Charles’ irrigation system was comprised of the remaining tractor, a small farm trailer he had restored, fifty antique metal ten gallon milk jugs (he’d collected from auctions), and our bodies. We filled each jug from a hose. The hose was connected to a well pump with 70 yards of pipe hand dug and laid by Charles over thirty years earlier. Filling the fifty milk jugs took over an hour-and-a-half. Next we filled the small trailer with fifteen jugs per trip. Charles drove the tractor into the orchard and along the perimeter of the property. We took turns lifting the ninety pound jugs from the trailer to quench thirsty trees. We delivered nearly 3000 gallons of water over the next few weeks.
Between watering sessions we spread mulch. We neatly cast chips around the perimeter of each tree to slow evaporation. I recall when I became weary after six hours of hard and fast mulch spreading. I suggested that we quit and continue the next day. With a pleading spark in his eye, Charles responded: “Let’s finish. We can work slower.” I reluctantly acquiesced. A half hour later I was delighted. Balance had returned as my energy recovered to keep pace. What a gift. Charles’ was reminding me of the wisdom in slowing down to accomplish more. He had demonstrated the efficiency of patience for the past week, and long before I came. Charles embodied the strength and patients of thoughtful determination. He awakened me from my fog of hurry.
So, we delivered water to trees and groomed a garden that the new owners were unlikely to tend.

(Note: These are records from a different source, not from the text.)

Lemma reap_delay_exact s r : row_ok s r → reap_delay_secs r = Ok (retry_delay r).
Proof.
  intros Hok. pose proof (row_attempts _ _ Hok). pose proof (row_max_attempts _ _ Hok).
  pose proof (row_backoff _ _ Hok). pose proof (row_backoff_max _ _ Hok). unfold i32_max in *.
  unfold reap_delay_secs, retry_delay.
  replace (Z.max (jr_attempts r - 1) 0) with (Z.max (jr_attempts r) 1 - 1) by lia.
  set (k := Z.max (jr_attempts r) 1 - 1) in *.
  assert (jr_backoff_base_secs r * 2 ^ k < 2 ^ 1024) as Hlt.
  { assert (2 ^ k ≤ 2 ^ 100) by (apply Z.pow_le_mono_r; lia).
    apply (Z.lt_le_trans _ (2 ^ 31 * 2 ^ 101)); [nia|].
    rewrite <- Z.pow_add_r by lia. apply Z.pow_le_mono_r; lia. }
  destruct (Z.leb_spec 1024 k); [lia|].
  destruct (Z.leb_spec (2 ^ 1024) (jr_backoff_base_secs r * 2 ^ k)); [lia|done].
Qed.

(** C26: the worker and the reaper agree.  [fail_job] computes the delay before
    the next attempt in binary64 with [BackoffPolicy], the reaper computes it
    in SQL; on every well-formed job both are
    [min max (base * 2^(attempts-1))] whole seconds, between the job's base
    and its cap.  (The cap of 32 on the exponent, which only the first one
    has, is never visible on 32-bit bounds.) *)
Theorem retry_delays_agree s r :
  row_ok s r →
  let delay := Z.min (jr_backoff_max_secs r)
                 (jr_backoff_base_secs r * 2 ^ (Z.max (jr_attempts r) 1 - 1)) in
  fail_delay_secs (job_of_row r Processing) = Some delay ∧ reap_delay_secs r = Ok delay ∧
  jr_backoff_base_secs r ≤ delay ≤ jr_backoff_max_secs r.
Proof.
  intros Hok delay. split_and!; [by eapply fail_delay_exact|by eapply reap_delay_exact| |lia].
  unfold delay. pose proof (row_backoff _ _ Hok).
  assert (1 ≤ 2 ^ (Z.max (jr_attempts r) 1 - 1)) by (apply (Z.pow_le_mono_r 2 0); lia). nia.
Qed.

(** ** Finishing a job *)

Section finish.
Context (es : nat → Env) (db : Db) (id w : Uuid).
Let now := env_now (es 0%nat).
Definition rows_of {K R} `{Countable K} (f : R → sql_row) (m : gmap K R) : list sql_row :=
  f <$> (map_to_list m).*2.

Definition image (db : Db) : contents := λ t,
  if String.eqb t "queues" then rows_of queue_image (db_queues db)
  else if String.eqb t "jobs" then rows_of job_image (db_jobs db)
  else if String.eqb t "job_attempts" then rows_of attempt_image (db_job_attempts db)
  else if String.eqb t "workers" then rows_of worker_image (db_workers db)
  else if String.eqb t "dead_letter_jobs" then rows_of dead_letter_image (db_dead_letter_jobs db)
  else [].

Lemma elem_of_rows_of {K R} `{Countable K} (f : R → sql_row) (m : gmap K R) r :
  r ∈ rows_of f m ↔ ∃ k x, m !! k = Some x ∧ r = f x.
Proof.
  unfold rows_of. rewrite list_elem_of_fmap. setoid_rewrite list_elem_of_fmap. split.
  - intros (x & -> & [k x'] & -> & Hin%elem_of_map_to_list). eauto.
  - intros (k & x & Hk & ->). exists x. split; [done|]. exists (k, x). by rewrite elem_of_map_to_list.
Qed.

(** A table is keyed by its primary key. *)
Lemma key_nodup {K R} `{Countable K} (f : R → sql_row) (g : R → K) (h : K → value) key (m : gmap K R) :
  Inj (=) (=) h → (∀ k r, m !! k = Some r → g r = k) → (∀ r, get (f r) key = h (g r)) →
  NoDup ((λ r, get r key) <$> rows_of f m).
Proof.
  intros Hinj Hg Hf.
  assert ((λ r, get r key) <$> rows_of f m = h <$> (map_to_list m).*1) as ->.
  { unfold rows_of. rewrite <- !list_fmap_compose. apply list_fmap_ext.
    intros i [k r] Hi. cbn. rewrite Hf, (Hg k); [done|].
    apply elem_of_map_to_list. by apply list_elem_of_lookup_2 in Hi. }
  by apply (NoDup_fmap_2 h), NoDup_fst_map_to_list.
Qed.

(** *** Column by column *)

Lemma get_image t vs i c v :
  NoDup (c_name <$> t_columns t) → t_columns t !! i = Some c → vs !! i = Some v →
  get (image_of t vs) (c_name c) = v.
Proof.
  unfold image_of. generalize (t_columns t). clear t. intros cs. revert vs i.
  induction cs as [|c' cs IH]; intros [|v' vs] [|i]; cbn; try done.
  - intros _ [= ->] [= ->]. by rewrite String.eqb_refl.
  - intros [Hnin Hnd]%NoDup_cons Hc Hv.
    destruct (String.eqb_spec (c_name c') (c_name c)) as [Heq|_]; [|by apply (IH vs i)].
    destruct Hnin. rewrite Heq. apply list_elem_of_fmap_2. by eapply list_elem_of_lookup_2.
Qed.

(** The condition of a column's CHECK, on its own value. *)
Definition own_check (v : value) (c : option condition) : bool :=
  match c with
  | None => true
  | Some (CIn _ texts) => match v with VText s => str_in s texts | _ => true end
  | Some (CAtLeast _ n) => match v with VInt z => n <=? z | _ => true end
  | Some (CNotNull _) => match v with VNull => false | _ => true end
  end.

Definition checks_itself (c : column) : bool :=
  match c_check c with
  | None => true
  | Some (CIn col _) | Some (CAtLeast col _) | Some (CNotNull col) => String.eqb col (c_name c)
  end.

Definition value_ok (rows : contents) (c : column) (v : value) : Prop :=
  (c_not_null c = true → v ≠ VNull) ∧ has_type (c_type c) v = true ∧
  own_check v (c_check c) = true ∧
  match c_references c with
  | None => True
  | Some (t, key) => v = VNull ∨ ∃ r', r' ∈ rows t ∧ get r' key = v
  end.

(** Each column has its own name, and checks itself only. *)
Definition plain_table (t : table) : bool :=
  bool_decide (NoDup (c_name <$> t_columns t)) && forallb checks_itself (t_columns t).

Lemma columns_ok_iff rows t vs :
  plain_table t = true → length vs = length (t_columns t) →
  (Forall (column_ok rows (image_of t vs)) (t_columns t) ↔
   Forall2 (value_ok rows) (t_columns t) vs).
Proof.
  intros [Hnd%bool_decide_eq_true Hown]%andb_true_iff Hlen.
  rewrite forallb_forall in Hown. setoid_rewrite <- list_elem_of_In in Hown.
  assert (∀ i c v, t_columns t !! i = Some c → vs !! i = Some v →
    column_ok rows (image_of t vs) c ↔ value_ok rows c v) as Hcv.
  { intros i c v Hc Hv. unfold column_ok, value_ok. rewrite (get_image t vs i c v) by done.
    enough (check_passes (image_of t vs) (c_check c) = own_check v (c_check c)) as -> by done.
    specialize (Hown c ltac:(by eapply list_elem_of_lookup_2)). unfold checks_itself in Hown.
    destruct (c_check c) as [[col l|col n|col]|]; cbn; try done;
      apply String.eqb_eq in Hown as ->; rewrite (get_image t vs i c v) by done; by destruct v. }
  rewrite Forall_lookup, Forall2_lookup. split.
  - intros H i. destruct (t_columns t !! i) as [c|] eqn:Hc.
    + destruct (lookup_lt_is_Some_2 vs i) as [v Hv].
      { rewrite Hlen. by eapply lookup_lt_Some. }
      rewrite Hv. constructor. apply (Hcv i); eauto.
    + rewrite (lookup_ge_None_2 vs i); [constructor|]. rewrite Hlen. by apply lookup_ge_None_1.
  - intros H i c Hc. specialize (H i). rewrite Hc in H. inversion H as [? v Hv Heq|]; subst.
    by apply (Hcv i c v).
Qed.
(* ===== verification/Races.v ===== *)
(** * Two races

    A method that sends several statements outside a transaction can be
    interleaved with other clients between them.  A deterministic scheduler
    builds such runs, and two of them show what the history of attempts and
    the dead-letter table do not promise. *)

From S2P Require Import Prelude Prog Externals Status Error Model Row Float64 Backoff.
From S2P Require Import Sql Statements Store PgStore Lifecycle Invariant Integrity StoreProps.
From S2P Require Import Concurrency.
From stdpp Require Import options.

Section races.
Context `{X : Externals}.

(** The next request of the [i]-th call in flight. *)
Definition step_thread (s : system) (c : nat * Env) : system :=
  match s.2 !! c.1 with
  | Some (Thread (Vis q k)) =>
      ((exec q c.2 s.1).2, <[c.1 := Thread (k (exec q c.2 s.1).1)]> s.2)
  | _ => s
  end.

Definition sched (cs : list (nat * Env)) (s : system) : system := foldl step_thread s cs.

Lemma sys_run_app s l s' l' s'' :
  sys_run s l s' → sys_run s' l' s'' → sys_run s (l ++ l') s''.
Proof. induction 1; cbn; eauto using sys_run. Qed.

(** The request it makes. *)
Definition thread_event (s : system) (c : nat * Env) : option event :=
  match s.2 !! c.1 with Some (Thread (Vis q _)) => Some (Event q c.2) | _ => None end.

Lemma step_thread_step s c :
  (thread_event s c = None ∧ step_thread s c = s) ∨
  sys_step s (thread_event s c) (step_thread s c).
Proof.
  destruct s as [db ts], c as [i env]. unfold step_thread, thread_event. cbn.
  destruct (ts !! i) as [[A p]|] eqn:Hi; [|by left].
  destruct p as [a|Y q k|]; [by left| |by left]. right.
  pose proof (lookup_lt_Some _ _ _ Hi) as Hlt. rewrite insert_take_drop by done.
  rewrite <- (take_drop_middle ts i (Thread (Vis q k)) Hi) at 1. apply sys_request.
Qed.

Lemma step_thread_run s c : ∃ l, sys_run s l (step_thread s c).
Proof.
  destruct (step_thread_step s c) as [[_ ->]|Hstep]; [by eexists; constructor|].
  destruct (thread_event s c) as [ev|].
  - exists [ev]. by eapply run_event, run_done.
  - exists []. by eapply run_silent, run_done.
Qed.

Lemma sched_run cs s : ∃ l, sys_run s l (sched cs s).
Proof.
  revert s. induction cs as [|c cs IH]; intros s; [eexists; constructor|].
  destruct (step_thread_run s c) as [l Hl], (IH (step_thread s c)) as [l' Hl'].
  exists (l ++ l'). by eapply sys_run_app.
Qed.

(** An environment at [t] seconds. *)
Definition at_second (t : Z) : Env := {|
  env_now := t * second; env_locked := ∅; env_pos := λ _, 0; env_collate := λ _, 0;
  env_uuid := 99%N; env_fault := NoFault |}.

(** One queue, and one job whose first lease, of worker 7, expired. *)
Definition race_db : Db := {|
  db_queues := {[ "q"%string := mkQueueRow "q" false None 0 ]};
  db_jobs := {[ 0%N := sample_row Processing 1 true ]};
  db_job_attempts := {[ 1 := mkAttemptRow 1 0%N 1 (Some 7%N) 0 None "running" None ]};
  db_attempts_seq := 2;
  db_workers := ∅;
  db_dead_letter_jobs := ∅ |}.

Lemma race_db_ok : db_ok race_db.
Proof.
  split; cbn.
  - intros id r [<- <-]%lookup_singleton_Some. done.
  - intros id r [<- <-]%lookup_singleton_Some. exists Processing. by apply sample_row_ok.
  - intros id1 id2 r1 r2 k [<- <-]%lookup_singleton_Some [<- <-]%lookup_singleton_Some. done.
  - intros id r [<- <-]%lookup_singleton_Some. by eexists.
  - intros i a [<- <-]%lookup_singleton_Some. split_and!; [done|done| |by left].
    exists (sample_row Processing 1 true). by split_and!.
  - intros n q [<- <-]%lookup_singleton_Some. done.
  - done.
  - done.
Qed.

(** The reaper closes attempts outside the transaction that recovers their
    jobs.  Between the two, another worker may lease a recovered job: in this
    run its new attempt is closed as timed out while it is running, and stays
    so after the worker has completed the job. *)
Theorem reaper_close_race :
  db_ok race_db ∧
  ∃ l s', sys_run (race_db, [Thread (recover_expired_leases 10);
                             Thread (lease_next 8%N ["q"%string] 30);
                             Thread (complete_job 0%N 8%N None)]) l s' ∧
    (jr_status <$> db_jobs s'.1 !! 0%N) = Some "completed"%string ∧
    ((λ a, (ar_attempt a, ar_worker_id a, ar_status a)) <$> db_job_attempts s'.1 !! 2) =
      Some (2, Some 8%N, "timeout"%string).
Proof.
  split; [apply race_db_ok|].
  set (cs := [(0%nat, at_second 10); (1%nat, at_second 20); (0%nat, at_second 20);
              (0%nat, at_second 20); (0%nat, at_second 20); (2%nat, at_second 21)]).
  destruct (sched_run cs (race_db, [Thread (recover_expired_leases 10);
                             Thread (lease_next 8%N ["q"%string] 30);
                             Thread (complete_job 0%N 8%N None)])) as [l Hl].
  exists l. eexists. split; [exact Hl|]. split; vm_compute; reflexivity.
Qed.

(** The same queue, and a dead-lettered job with its entry. *)
Definition dead_db : Db := {|
  db_queues := {[ "q"%string := mkQueueRow "q" false None 0 ]};
  db_jobs := {[ 0%N := sample_row DeadLettered 2 true ]};
  db_job_attempts := ∅;
  db_attempts_seq := 1;
  db_workers := ∅;
  db_dead_letter_jobs :=
    {[ 0%N := mkDeadLetterRow 0%N "q" "t" default_payload 2 (Some "boom"%string) 0 None ]} |}.

Lemma dead_db_ok : db_ok dead_db.
Proof.
  split; cbn.
  - intros id r [<- <-]%lookup_singleton_Some. done.
  - intros id r [<- <-]%lookup_singleton_Some. exists DeadLettered. by apply sample_row_ok.
  - intros id1 id2 r1 r2 k [<- <-]%lookup_singleton_Some [<- <-]%lookup_singleton_Some. done.
  - intros id r [<- <-]%lookup_singleton_Some. by eexists.
  - done.
  - intros n q [<- <-]%lookup_singleton_Some. done.
  - done.
  - intros i d [<- <-]%lookup_singleton_Some. done.
Qed.

(** [retry_job] re-queues a job and deletes its dead-letter entry in two
    statements.  In this run the job exhausts its attempts again between the
    two: the old entry was still there, so no new one is inserted, and the
    late DELETE leaves a dead-lettered job without an entry in the dead-letter
    table. *)
Theorem retry_dead_letter_race :
  let attempt := [Thread (lease_next 8%N ["q"%string] 30);
                  Thread (fail_job 0%N 8%N "boom" false)] in
  db_ok dead_db ∧
  ∃ l s', sys_run (dead_db, Thread (retry_job 0%N) :: attempt ++ attempt) l s' ∧
    (jr_status <$> db_jobs s'.1 !! 0%N) = Some "dead_lettered"%string ∧
    db_dead_letter_jobs s'.1 !! 0%N = None.
Proof.
  intros attempt. split; [apply dead_db_ok|].
  set (cs := [(0%nat, at_second 10); (1%nat, at_second 11); (2%nat, at_second 12);
              (3%nat, at_second 60); (4%nat, at_second 61); (0%nat, at_second 62)]).
  destruct (sched_run cs (dead_db, Thread (retry_job 0%N) :: attempt ++ attempt)) as [l Hl].
  exists l. eexists. split; [exact Hl|]. split; vm_compute; reflexivity.
Qed.

End races.
(* ===== verification/Transitions.v ===== *)
(** * The status changes the store makes

    Which operation takes a job from which status to which, over every request
    the store can send to sound tables: no more than a table of sixteen
    changes, and each of the sixteen does happen.  The transition table of
    [djq-core] is compared with it. *)

From S2P Require Import Prelude Prog Externals Status Error Model Row Float64 Backoff.
From S2P Require Import Sql Statements Store PgStore Lifecycle Invariant Integrity StoreProps.
From S2P Require Import Races.
From stdpp Require Import options.

Section transitions.
Context `{X : Externals}.

(** ** A database of one job *)

Definition row_db (r : JobRow) : Db := {|
  db_queues := {[ "q"%string := mkQueueRow "q" false None 0 ]};
  db_jobs := {[ 0%N := r ]};
  db_job_attempts := ∅;
  db_attempts_seq := 1;
  db_workers := ∅;
  db_dead_letter_jobs := ∅ |}.

Lemma row_db_ok s r : jr_id r = 0%N → jr_queue r = "q"%string → row_ok s r → db_ok (row_db r).
Proof.
  intros Hid Hq Hrow. split; cbn.
  - intros id r' [<- <-]%lookup_singleton_Some. done.
  - intros id r' [<- <-]%lookup_singleton_Some. by exists s.
  - intros id1 id2 r1 r2 k [<- <-]%lookup_singleton_Some [<- <-]%lookup_singleton_Some. done.
  - intros id r' [<- <-]%lookup_singleton_Some. rewrite Hq. by eexists.
  - done.
  - intros n q [<- <-]%lookup_singleton_Some. done.
  - done.
  - done.
Qed.

(** ** The changes *)

Definition operation_of {A} (q : DbReq A) : operation :=
  match q with
  | TLease _ _ _ => OpLease
  | TComplete _ _ _ => OpComplete
  | TFail _ _ _ _ => OpFail
  | QCancel _ => OpCancel
  | QRetry _ => OpRetry
  | QReapRetry _ | QReapDead _ | QReapFailed _ => OpReap
  | _ => OpOther
  end.

(** A request of the operation changes the status of some job of some sound
    tables from [s] to [s']. *)
Definition changes (s : JobStatus) (o : operation) (s' : JobStatus) : Prop :=
  s ≠ s' ∧ ∃ A (q : DbReq A) env db id r r',
    operation_of q = o ∧ req_ok q ∧ db_ok db ∧
    db_jobs db !! id = Some r ∧ jr_status r = as_str s ∧
    db_jobs (exec q env db).2 !! id = Some r' ∧ jr_status r' = as_str s'.

Lemma req_event_operation {A} (q : DbReq A) id ev :
  req_event q id ev → operation_of q = event_operation ev.
Proof. destruct q; cbn; intros; destruct_and?; by subst. Qed.

Lemma changes_performed s o s' : changes s o s' → (s, o, s') ∈ performed.
Proof.
  intros (Hne & A & q & env & db & id & r & r' & <- & Hq & Hok & Hr & Hs & Hr' & Hs').
  destruct (db_ok_status _ _ _ Hok Hr) as (s1 & Hs1 & Hrow).
  assert (s1 = s) as -> by (apply as_str_inj; congruence).
  destruct (exec_jobs_step q env db (ok_keyed _ Hok) id) as [Heq|(ev & Hev & Hstep)].
  - rewrite Heq, Hr in Hr'. simplify_eq. rewrite Hs in Hs'. by apply as_str_inj in Hs'.
  - rewrite Hr, Hr' in Hstep. rewrite (req_event_operation q id ev Hev).
    by eapply row_step_performed.
Qed.

(** A request on the sample row in status [s]. *)
Lemma sample_changes {A} (q : DbReq A) s s' a dl :
  row_ok s (sample_row s a dl) → s ≠ s' → req_ok q →
  jr_status <$> db_jobs (exec q (at_second 10) (row_db (sample_row s a dl))).2 !! 0%N
    = Some (as_str s') →
  changes s (operation_of q) s'.
Proof.
  intros Hok Hne Hq Hs'. split; [done|].
  apply fmap_Some in Hs' as (r' & Hr' & Hs').
  exists A, q, (at_second 10), (row_db (sample_row s a dl)), 0%N, (sample_row s a dl), r'.
  split_and!; try done. by eapply row_db_ok.
Qed.

#[local] Ltac sample q a dl :=
  apply (sample_changes q _ _ a dl); [by apply sample_row_ok|done|done|vm_compute; reflexivity].

Lemma performed_changes s o s' : (s, o, s') ∈ performed → changes s o s'.
Proof.
  set (goal := λ c : JobStatus * operation * JobStatus, changes c.1.1 c.1.2 c.2).
  assert (Forall goal performed) as Hall.
  2:{ intros Hin. by apply (proj1 (Forall_forall goal performed) Hall (s, o, s')). }
  repeat first [apply Forall_cons; split | apply Forall_nil; exact I].
  1-3: sample (TLease 8%N ["q"%string] 30) 1 true.
  1: sample (TComplete 0%N 7%N None) 1 true.
  1: sample (TFail 0%N 7%N "e" false) 1 true.
  1: sample (TFail 0%N 7%N "e" false) 2 true.
  1: sample (TFail 0%N 7%N "e" false) 2 false.
  1: sample (QReapRetry 10) 1 true.
  1: sample (QReapDead 10) 2 true.
  1: sample (QReapFailed 10) 2 false.
  1-4: sample (QCancel 0%N) 1 true.
  1: sample (QRetry 0%N) 2 false.
  sample (QRetry 0%N) 2 true.
Qed.

Lemma changes_spec s o s' : changes s o s' ↔ (s, o, s') ∈ performed.
Proof. split; [apply changes_performed|apply performed_changes]. Qed.

(** C25: the status changes the store makes.  Over all requests it sends, in all
    environments and on all sound tables, the changes of a job's status, with
    the operation that makes each, are exactly the sixteen of [performed]: no
    other is ever made, and each of these is.  Against [can_transition_to]:
    the changes made that it does not permit are [Processing] to
    [DeadLettered], straight, and the re-queueing of a [Failed] and of a
    [DeadLettered] job (the second of which is terminal); and the seven
    transitions it permits that nothing ever makes are those listed last. *)
Theorem store_transitions :
  (∀ s o s', changes s o s' ↔ (s, o, s') ∈ performed) ∧
  (∀ s s', (∃ o, changes s o s') ∧ can_transition_to s s' = false ↔
     (s, s') ∈ [(Processing, DeadLettered); (Failed, Queued); (DeadLettered, Queued)]) ∧
  (∀ s s', can_transition_to s s' = true ∧ ¬ (∃ o, changes s o s') ↔
     (s, s') ∈ [(Queued, Scheduled); (Scheduled, Queued); (Processing, Queued);
                (Retrying, Queued); (Retrying, DeadLettered);
                (Failed, DeadLettered); (Failed, Retrying)]).
Proof.
  split; [exact changes_spec|]. setoid_rewrite changes_spec.
  assert (∀ s s', (∃ o, (s, o, s') ∈ performed) ↔
    (s, s') ∈ (λ c : JobStatus * operation * JobStatus, (c.1.1, c.2)) <$> performed) as Hp.
  { intros s s'. rewrite list_elem_of_fmap. split.
    - intros [o Ho]. by exists (s, o, s').
    - intros ([[s1 o] s2] & [= -> ->] & Ho). by exists o. }
  setoid_rewrite Hp. split; intros s s'; apply (bool_decide_unpack _); by destruct s, s'.
Qed.

End transitions.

For Charles and Marilyn the point was not whether the future would unfold as they preferred. Their work was consistent with their values, their discipline. Their work worked on them. The trees and garden are (or were) an ephemeral message, a manifestation of intentions expressed to reinforce their values. Their practice was, and is, their point. What alternative could be more honest, life serving, or hope engendering? Charles and Marilyn had practiced their love toward the world for so long that they would be aliens in their own bodies to behave differently.
P.S.
Some forces act with the slow persistence of wind and rain on rock. Charles and Marilyn forged themselves using eleven acres and 42 years under the back-pressure of their disciplined intentions. We can also be forged by another force, the force of what we see.
Seeing is the gift of filtering pattern and form from clutter. Seeing is our gift for looking through time and space to discern patterns disguised amid the noise, to see patterns obscured in fleeting and glacial changes. Seeing is detecting the force of intentions influencing our clumsy dance. What we practice seeing changes us. We are forged by what we see.
Charles and Marilyn would be uncomfortable if I leave you with saintly impressions. Like all of us, their dance is often cluttered with mixed intentions. Their life includes the beautiful human mess of groping to find their way. With that said, the pattern of their kind intentions is discernible in their lives. This piece is my practice in seeing the wind-and-rain intentional forces Charles and Marilyn have used to forge themselves. When I see them, their gift of intentions forges me.